Now again we see God using terms like “every living creature” (4x). “every” (3x), “all” or “all flesh” (5x) which it all inclusive to say the least and leaves no room in the text for a local application. Then it seems more than coincidence that the very first indication of this promise found in Genesis 6:18 is repeated here seven times the perfect number God uses may times in Scripture, Then there is the fact that the word for the “flood” used here is never used for a local flood and is preceded by the definite article to distinguish it as the Flood, not just any flood. And if the promise is for a supposed local flood, God has broken the promise many times since and since God cannot lie it seems clear we are back to seeing a universal flood in this narrative.  And here is an interesting provable scientific observation. The rainbow cloud that appears for the first time here is possible only when there are liquid droplets in the air but before the flood the waters above the earth were only water vapor that cannot produce a rainbow. It’s now impossible for enough water to raise from earth’s oceans.

 

A new commandment Surely I will require your lifeblood; from every beast I will require it. And from every man, from every man’s brother I will require the life of man. “Whoever sheds man’s blood, By man his blood shall be shed, For in the image of God He made man.
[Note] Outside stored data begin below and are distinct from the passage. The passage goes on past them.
(* ===== verification/QueueMpsc.v ===== *)
(** * The lock-free queue of the channels ([tentacle/tentacle/src/channel/queue.rs])

    A multi-producer single-consumer linked queue. Nodes live in a heap; a push is two atomic
    steps (the swap of the head and the store of the [next] pointer of the previous node), a
    pop reads the pointers as they are. The steps of any number of producers and the consumer
    interleave freely. The queue refines a FIFO list in which a value enters at the swap. *)

From Stdlib Require Import ZArith Lia Bool.
From stdpp Require Import base list gmap.
From S2P Require Import Prelude.

Section Queue.
Context {T : Type}.

(** ** The queue *)

Abbreviation ptr := nat (only parsing).

(** [next] is null for [None]. *)
Record Node := mkNode { n_next : option ptr; n_value : option T }.

Record Queue := mkQueue { q_heap : gmap ptr Node; q_head : ptr; q_tail : ptr }.

Inductive PopResult := PopData (t : T) | PopEmpty | PopInconsistent.

(** [Queue::new]: the stub node is both ends. *)
Definition Queue_new (stub : ptr) : Queue :=
  mkQueue {[ stub := mkNode None None ]} stub stub.
(* ===== verification/PriorityChannel.v ===== *)
(** * The priority channel ([tentacle/tentacle/src/channel/mod.rs], [bound.rs])

    The bounded multi-producer channel with two priorities. Its shared state is a record, every
    atomic access of the code is one step, and the steps of the senders and of the receiver
    interleave freely. The queues are the lists that [QueueMpsc] shows the linked queues to
    be; the receiver's [AtomicWaker] is a slot with its documented [register] and [wake]. *)

From Stdlib Require Import ZArith Lia Bool.
From stdpp Require Import base list gmap.
From S2P Require Import Prelude.

Open Scope Z_scope.

(** ** The encoded state ([mod.rs]) *)

Definition USIZE_MAX : Z := 2 ^ 64 - 1.
Definition OPEN_MASK : Z := USIZE_MAX - Z.shiftr USIZE_MAX 1.
Definition INIT_STATE : Z := OPEN_MASK.
Definition MAX_CAPACITY : Z := Z.lxor USIZE_MAX OPEN_MASK.
Definition MAX_BUFFER : Z := Z.shiftr MAX_CAPACITY 1.

Record State := mkState { is_open : bool; num_messages : Z }.

Definition State_is_closed (s : State) : bool := negb (is_open s) && (num_messages s =? 0).

Definition decode_state (num : Z) : State :=
  mkState (Z.land num OPEN_MASK =? OPEN_MASK) (Z.land num MAX_CAPACITY).

Definition encode_state (s : State) : Z :=
  if is_open s then Z.lor (num_messages s) OPEN_MASK else num_messages s.

Inductive Priority := High | Normal.

#[export] Instance Priority_eq_dec : EqDecision Priority.
Proof. solve_decision. Defined.

(** ** The shared state ([bound.rs]) *)

Section Channel.
Context {A : Type}.

(** A message, tagged with the sender it came from (the tag is ghost). *)
Abbreviation msg := (nat * A)%type (only parsing).

Record BoundedInner := mkInner {
  bi_buffer : Z;
  bi_state : Z;
  bi_message_queue : list msg;
  bi_quick_message_queue : list msg;
  bi_parked_queue : list nat;
  bi_num_senders : Z;
  bi_recv_task : option nat;
}.

Definition max_senders (c : BoundedInner) : Z := MAX_CAPACITY - bi_buffer c.

Definition put_state (v : Z) (c : BoundedInner) : BoundedInner :=
  mkInner (bi_buffer c) v (bi_message_queue c) (bi_quick_message_queue c) (bi_parked_queue c)
    (bi_num_senders c) (bi_recv_task c).
Definition put_message_queue (v : list msg) (c : BoundedInner) : BoundedInner :=
  mkInner (bi_buffer c) (bi_state c) v (bi_quick_message_queue c) (bi_parked_queue c)
    (bi_num_senders c) (bi_recv_task c).
Definition put_quick_message_queue (v : list msg) (c : BoundedInner) : BoundedInner :=
  mkInner (bi_buffer c) (bi_state c) (bi_message_queue c) v (bi_parked_queue c)
    (bi_num_senders c) (bi_recv_task c).
Definition put_parked_queue (v : list nat) (c : BoundedInner) : BoundedInner :=
  mkInner (bi_buffer c) (bi_state c) (bi_message_queue c) (bi_quick_message_queue c) v
    (bi_num_senders c) (bi_recv_task c).
Definition put_num_senders (v : Z) (c : BoundedInner) : BoundedInner :=
  mkInner (bi_buffer c) (bi_state c) (bi_message_queue c) (bi_quick_message_queue c)
    (bi_parked_queue c) v (bi_recv_task c).
Definition put_recv_task (v : option nat) (c : BoundedInner) : BoundedInner :=
  mkInner (bi_buffer c) (bi_state c) (bi_message_queue c) (bi_quick_message_queue c)
    (bi_parked_queue c) (bi_num_senders c) v.

Definition set_closed (c : BoundedInner) : BoundedInner :=
  if is_open (decode_state (bi_state c))
  then put_state (Z.land (bi_state c) MAX_CAPACITY) c else c.

(** [inc_num_messages]: the successful turn of its compare-and-exchange loop. [None] when the
    channel is closed, [RPanic] its [assert!]. *)
Definition inc_num_messages (c : BoundedInner) : res unit (option (BoundedInner * Z)) :=
  let state := decode_state (bi_state c) in
  if negb (is_open state) then ROk None
  else if num_messages state <? MAX_CAPACITY then
    let state' := mkState true (num_messages state + 1) in
    ROk (Some (put_state (encode_state state') c, num_messages state'))
  else RPanic.

(** [fetch_sub(1)] wraps around. *)
Definition dec_num_messages (c : BoundedInner) : BoundedInner :=
  put_state ((bi_state c - 1) mod 2 ^ 64) c.

Definition queue_push (pr : Priority) (m : msg) (c : BoundedInner) : BoundedInner :=
  match pr with
  | High => put_quick_message_queue (bi_quick_message_queue c ++ [m]) c
  | Normal => put_message_queue (bi_message_queue c ++ [m]) c
  end.

(** ** Senders *)

(** [SenderTask], shared between a sender and the parked queue. *)
Record SenderTask := mkTask { t_task : option nat; t_is_parked : bool }.

Definition SenderTask_new : SenderTask := mkTask None false.

(** The new task, and the waker that is woken. *)
Definition notify (t : SenderTask) : SenderTask * option nat := (mkTask None false, t_task t).

(** Where a sender stands in [try_send], [close_channel] and [drop]; the flag of the last two
    tells whether the sender was dropped. *)
Inductive spc :=
| SIdle
| SInc (pr : Priority) (m : A)         (* unparked, before inc_num_messages *)
| SParkLock (pr : Priority) (m : A)    (* in park, before the lock *)
| SParkPush (pr : Priority) (m : A)    (* before the handle goes into the parked queue *)
| SParkCheck (pr : Priority) (m : A)   (* before maybe_parked is stored *)
| SPush (pr : Priority) (m : A)        (* before the message is pushed *)
| SWake                                (* before recv_task.wake() *)
| SClose (dropped : bool)              (* in close_channel, before set_closed *)
| SCloseWake (dropped : bool)          (* before recv_task.wake() *)
| SGone.

Record Sender := mkSender { s_task : SenderTask; s_maybe_parked : bool; s_pc : spc }.

Definition Sender_new : Sender := mkSender SenderTask_new false SIdle.

Definition put_pc (pc : spc) (s : Sender) : Sender := mkSender (s_task s) (s_maybe_parked s) pc.

Definition poll_unparked (cx : option nat) (s : Sender) : Sender * Poll unit :=
  if s_maybe_parked s then
    if t_is_parked (s_task s) then
      (mkSender (mkTask cx true) true (s_pc s), Pending)
    else (mkSender (s_task s) false (s_pc s), Ready tt)
  else (s, Ready tt).

Inductive SendErrorKind := Full | Disconnected.

(** [poll_ready]; [Ready (inl _)] is its error. *)
Definition poll_ready (c : BoundedInner) (cx : nat) (s : Sender)
    : Sender * Poll (SendErrorKind + unit) :=
  if negb (is_open (decode_state (bi_state c))) then (s, Ready (inl Disconnected))
  else match poll_unparked (Some cx) s with
       | (s', Ready _) => (s', Ready (inr tt))
       | (s', Pending) => (s', Pending)
       end.

(** [try_send] up to [do_send_b]: an error leaves the sender where it is. *)
Definition try_send (pr : Priority) (m : A) (s : Sender) : Sender * option SendErrorKind :=
  match poll_unparked None s with
  | (s', Pending) => (s', Some Full)
  | (s', Ready _) => (put_pc (SInc pr m) s', None)
  end.

(** [do_send_b]: count the message and decide whether the sender parks. *)
Definition do_send_b (pr : Priority) (m : A) (s : Sender) (c : BoundedInner)
    : res unit (Sender * BoundedInner * option SendErrorKind) :=
  match inc_num_messages c with
  | ROk (Some (c', num)) =>
      let park_self := bi_buffer c <? num in
      ROk (put_pc (if park_self then SParkLock pr m else SPush pr m) s, c', None)
  | ROk None => ROk (put_pc SIdle s, c, Some Disconnected)
  | RErr e => RErr e
  | RPanic => RPanic
  end.

(** The three steps of [park]. *)
Definition park_lock (pr : Priority) (m : A) (s : Sender) : Sender :=
  mkSender (mkTask None true) (s_maybe_parked s) (SParkPush pr m).
Definition park_push (i : nat) (c : BoundedInner) : BoundedInner :=
  put_parked_queue (bi_parked_queue c ++ [i]) c.
Definition park_check (pr : Priority) (m : A) (c : BoundedInner) (s : Sender) : Sender :=
  mkSender (s_task s) (is_open (decode_state (bi_state c))) (SPush pr m).

(** [Clone]; [None] is its panic. *)
Definition clone_sender (c : BoundedInner) : option (BoundedInner * Sender) :=
  if bi_num_senders c =? max_senders c then None
  else Some (put_num_senders (bi_num_senders c + 1) c, Sender_new).

(** [Drop]: the last sender goes on to close the channel. *)
Definition drop_sender (s : Sender) (c : BoundedInner) : Sender * BoundedInner :=
  (put_pc (if bi_num_senders c =? 1 then SClose true else SGone) s,
   put_num_senders (bi_num_senders c - 1) c).

(** ** The receiver *)

(** Who called [next_message]: [poll_next] before and after it registered the waker, [try_next],
    or the loop of [drop]. *)
Inductive caller := First | Second | TryNext | Draining.

#[export] Instance caller_eq_dec : EqDecision caller.
Proof. solve_decision. Defined.

(** Where the receiver stands in [poll_next], [try_next], [close] and [drop]. *)
Inductive rpc :=
| RIdle
| RQuick (k : caller)                             (* before the pop of the quick queue *)
| RNormal (k : caller)                            (* before the pop of the message queue *)
| RLoad (k : caller)                              (* both were empty, before the state is loaded *)
| RRegister                                       (* before the waker is registered *)
| RParked                                         (* returned Pending *)
| RUnpark (k : caller) (pr : Priority) (m : msg)  (* popped, before unpark_one *)
| RDec (k : caller) (pr : Priority) (m : msg)     (* before dec_num_messages *)
| RClosing (dropped : bool)                       (* in close, before the next parked handle is popped *)
| RDropLoad                                       (* in drop, before the state is loaded again *)
| RDone.                                          (* returned None, or dropped *)

(** [channel(buffer)]; [None] is its [assert!]. *)
Definition channel_inner (buffer : Z) : option BoundedInner :=
  if buffer <? MAX_BUFFER then Some (mkInner buffer INIT_STATE [] [] [] 1 None) else None.

(** ** Interleavings *)

(** [cs_accepted]: the messages counted by [inc_num_messages], [cs_received]: those returned,
    [cs_dropped]: those the dropped receiver took out; all are ghost. *)
Record csys := mkSys {
  cs_inner : BoundedInner;
  cs_senders : list Sender;
  cs_rpc : rpc;
  cs_accepted : list (Priority * msg);
  cs_received : list (Priority * msg);
  cs_dropped : list (Priority * msg);
}.

Definition with_sender (i : nat) (s : Sender) (y : csys) : csys :=
  mkSys (cs_inner y) (<[i := s]> (cs_senders y)) (cs_rpc y) (cs_accepted y) (cs_received y) (cs_dropped y).
Definition with_inner (c : BoundedInner) (y : csys) : csys :=
  mkSys c (cs_senders y) (cs_rpc y) (cs_accepted y) (cs_received y) (cs_dropped y).
Definition with_rpc (r : rpc) (y : csys) : csys :=
  mkSys (cs_inner y) (cs_senders y) r (cs_accepted y) (cs_received y) (cs_dropped y).

(** [unpark_one] and the loop of [close]: the oldest parked handle is notified. *)
Definition unpark_one (y : csys) : csys :=
  match bi_parked_queue (cs_inner y) with
  | [] => y
  | i :: q =>
      let y' := with_inner (put_parked_queue q (cs_inner y)) y in
      match cs_senders y !! i with
      | Some s => with_sender i (mkSender (notify (s_task s)).1 (s_maybe_parked s) (s_pc s)) y'
      | None => y'
      end
  end.

(** A step of the sender [i] that stands at [s]. A handle makes one call at a time, as
    one that is owned by one task does; the operations take a shared reference, so calls through
    one handle from several threads at once are not covered. Concurrent senders are clones. *)
Inductive send_step (i : nat) (s : Sender) (y : csys) : csys → Prop :=
| ss_try pr m : s_pc s = SIdle → send_step i s y (with_sender i (try_send pr m s).1 y)
| ss_ready cx : s_pc s = SIdle → send_step i s y (with_sender i (poll_ready (cs_inner y) cx s).1 y)
| ss_inc pr m s' c' e : s_pc s = SInc pr m →
    do_send_b pr m s (cs_inner y) = ROk (s', c', e) →
    send_step i s y (mkSys c' (<[i := s']> (cs_senders y)) (cs_rpc y)
      (cs_accepted y ++ match e with None => [(pr, (i, m))] | Some _ => [] end) (cs_received y) (cs_dropped y))
| ss_park_lock pr m : s_pc s = SParkLock pr m → send_step i s y (with_sender i (park_lock pr m s) y)
| ss_park_push pr m : s_pc s = SParkPush pr m →
    send_step i s y (with_sender i (put_pc (SParkCheck pr m) s) (with_inner (park_push i (cs_inner y)) y))
| ss_park_check pr m : s_pc s = SParkCheck pr m →
    send_step i s y (with_sender i (park_check pr m (cs_inner y) s) y)
| ss_push pr m : s_pc s = SPush pr m →
    send_step i s y (with_sender i (put_pc SWake s) (with_inner (queue_push pr (i, m) (cs_inner y)) y))
| ss_wake : s_pc s = SWake →
    send_step i s y (with_sender i (put_pc SIdle s) (with_inner (put_recv_task None (cs_inner y)) y))
| ss_clone c' s' : s_pc s = SIdle → clone_sender (cs_inner y) = Some (c', s') →
    send_step i s y (mkSys c' (cs_senders y ++ [s']) (cs_rpc y) (cs_accepted y) (cs_received y) (cs_dropped y))
| ss_drop : s_pc s = SIdle →
    send_step i s y (with_sender i (drop_sender s (cs_inner y)).1
      (with_inner (drop_sender s (cs_inner y)).2 y))
| ss_close_channel : s_pc s = SIdle → send_step i s y (with_sender i (put_pc (SClose false) s) y)
| ss_close d : s_pc s = SClose d →
    send_step i s y (with_sender i (put_pc (SCloseWake d) s) (with_inner (set_closed (cs_inner y)) y))
| ss_close_wake d : s_pc s = SCloseWake d →
    send_step i s y (with_sender i (put_pc (if d then SGone else SIdle) s) (with_inner (put_recv_task None (cs_inner y)) y)).

(** What the caller of [next_message] does when it found nothing. *)
Definition after_empty (k : caller) (closed : bool) : rpc :=
  if closed then RDone
  else match k with First => RRegister | Second => RParked | TryNext => RIdle | Draining => RDropLoad end.

(** What the caller does with the message it got. *)
Definition after_message (k : caller) : rpc :=
  match k with Draining => RQuick Draining | _ => RIdle end.

(** The loop of [drop] loads the state once more before it spins. *)
Definition drop_loaded (closed : bool) : rpc := if closed then RDone else RQuick Draining.

Inductive recv_step (y : csys) : csys → Prop :=
| rs_poll : cs_rpc y = RIdle ∨ cs_rpc y = RParked → recv_step y (with_rpc (RQuick First) y)
| rs_try : cs_rpc y = RIdle ∨ cs_rpc y = RParked → recv_step y (with_rpc (RQuick TryNext) y)
| rs_quick k : cs_rpc y = RQuick k →
    recv_step y (match bi_quick_message_queue (cs_inner y) with
      | m :: q => with_rpc (RUnpark k High m) (with_inner (put_quick_message_queue q (cs_inner y)) y)
      | [] => with_rpc (RNormal k) y
      end)
| rs_normal k : cs_rpc y = RNormal k →
    recv_step y (match bi_message_queue (cs_inner y) with
      | m :: q => with_rpc (RUnpark k Normal m) (with_inner (put_message_queue q (cs_inner y)) y)
      | [] => with_rpc (RLoad k) y
      end)
| rs_load k : cs_rpc y = RLoad k →
    recv_step y (with_rpc (after_empty k (State_is_closed (decode_state (bi_state (cs_inner y))))) y)
| rs_register w : cs_rpc y = RRegister →
    recv_step y (with_rpc (RQuick Second) (with_inner (put_recv_task (Some w) (cs_inner y)) y))
| rs_unpark k pr m : cs_rpc y = RUnpark k pr m → recv_step y (with_rpc (RDec k pr m) (unpark_one y))
| rs_dec k pr m : cs_rpc y = RDec k pr m →
    recv_step y (mkSys (dec_num_messages (cs_inner y)) (cs_senders y) (after_message k) (cs_accepted y)
      (cs_received y ++ (if decide (k = Draining) then [] else [(pr, m)]))
      (cs_dropped y ++ (if decide (k = Draining) then [(pr, m)] else [])))
| rs_close d : cs_rpc y = RIdle ∨ cs_rpc y = RParked →
    recv_step y (with_rpc (RClosing d) (with_inner (set_closed (cs_inner y)) y))
| rs_closing d : cs_rpc y = RClosing d →
    recv_step y (match bi_parked_queue (cs_inner y) with
      | [] => with_rpc (if d then RQuick Draining else RIdle) y
      | _ => unpark_one y
      end)
| rs_drop_load : cs_rpc y = RDropLoad →
    recv_step y (with_rpc (drop_loaded (State_is_closed (decode_state (bi_state (cs_inner y))))) y).

Inductive c_step : csys → csys → Prop :=
| c_send y y' i s : cs_senders y !! i = Some s → send_step i s y y' → c_step y y'
| c_recv y y' : recv_step y y' → c_step y y'.

Definition chan_start (c : BoundedInner) : csys := mkSys c [Sender_new] RIdle [] [] [].

End Channel.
We know one of the characteristics of the time before was that it was “filled with violence” which includes murder when God forbid that any vengeance be taken on Cain for his murder of Abel.

 

Now to summarize the main points of this extended exposition, here’s a few questions posed by one author that puts the issue of a local versus universal flood in perspective.

  • If the Flood was local, why did Noah have to build an Ark? He could have walked to the other side of the mountains and missed it.
  • If the Flood was local, why did God send the animals to the Ark so they would escape death? There would have been other animals to reproduce their kind.
  • If the Flood was local, why was the Ark big enough to hold all kinds of land vertebrate animals that have ever existed? If only Mesopotamian animals were aboard, the Ark could have been much smaller.
  • If the Flood was local, why would birds have been sent on board? These could simply have winged across to a nearby mountain range.
  • If the Flood was local, how could the waters rise to 15 cubits (8 meters) above the mountains (Genesis 7:20)? Water seeks its own level. It couldn’t rise to cover the local mountains while leaving the rest of the world untouched.
  • If the Flood was local, people who did not happen to be living in the vicinity would not be affected by it. They would have escaped God’s judgment on sin. If this happened, what did Christ mean when He likened the coming judgment of all men to the judgment of “all” men (Matthew 24:37–39) in the days of Noah? A partial judgment in Noah’s day means a partial judgment to come.
  • If the Flood was local, God would have repeatedly broken His promise never to send such a flood again.

 

And here’s a few more ways to ask those questions:

  • If the flood were local and only a smaller ark was required why did it take maybe a hundred years for Noah to build it? Why stay in the ark so long for a local flood?
  • If the flood were local why did the waters cover the earth for over a year?
  • If the flood were local why did God again and again reemphasize that “every living creature” died, and “all flesh” were wiped out, and the waters covered “all” the earth”? By the way the all-inclusive word “all” is used 72 times in a total of 85 verses. And if someone argues that there are times when all doesn’t mean “all” please note all the times God uses all in context to make His point He means all. I personally consider it an insult to Him to put words in His mouth to say not at all.

 

As I conclude today’s program it’s important to compare Scripture with Scripture that also confirms our conclusions seen in three important texts two of which I close with today. (a) Job 36:8-11 says “Who enclosed the sea with doors on, when I placed boundaries on it and I set a bolt and doors and I said Thus far you shall come, but no further, and here your proud waters shall stop” Then Psalm 104:9 says it again a thousand years later: “Though didst set a boundary that they may not pass over: that they return not to cover the earth.” So no question at all-God was in control.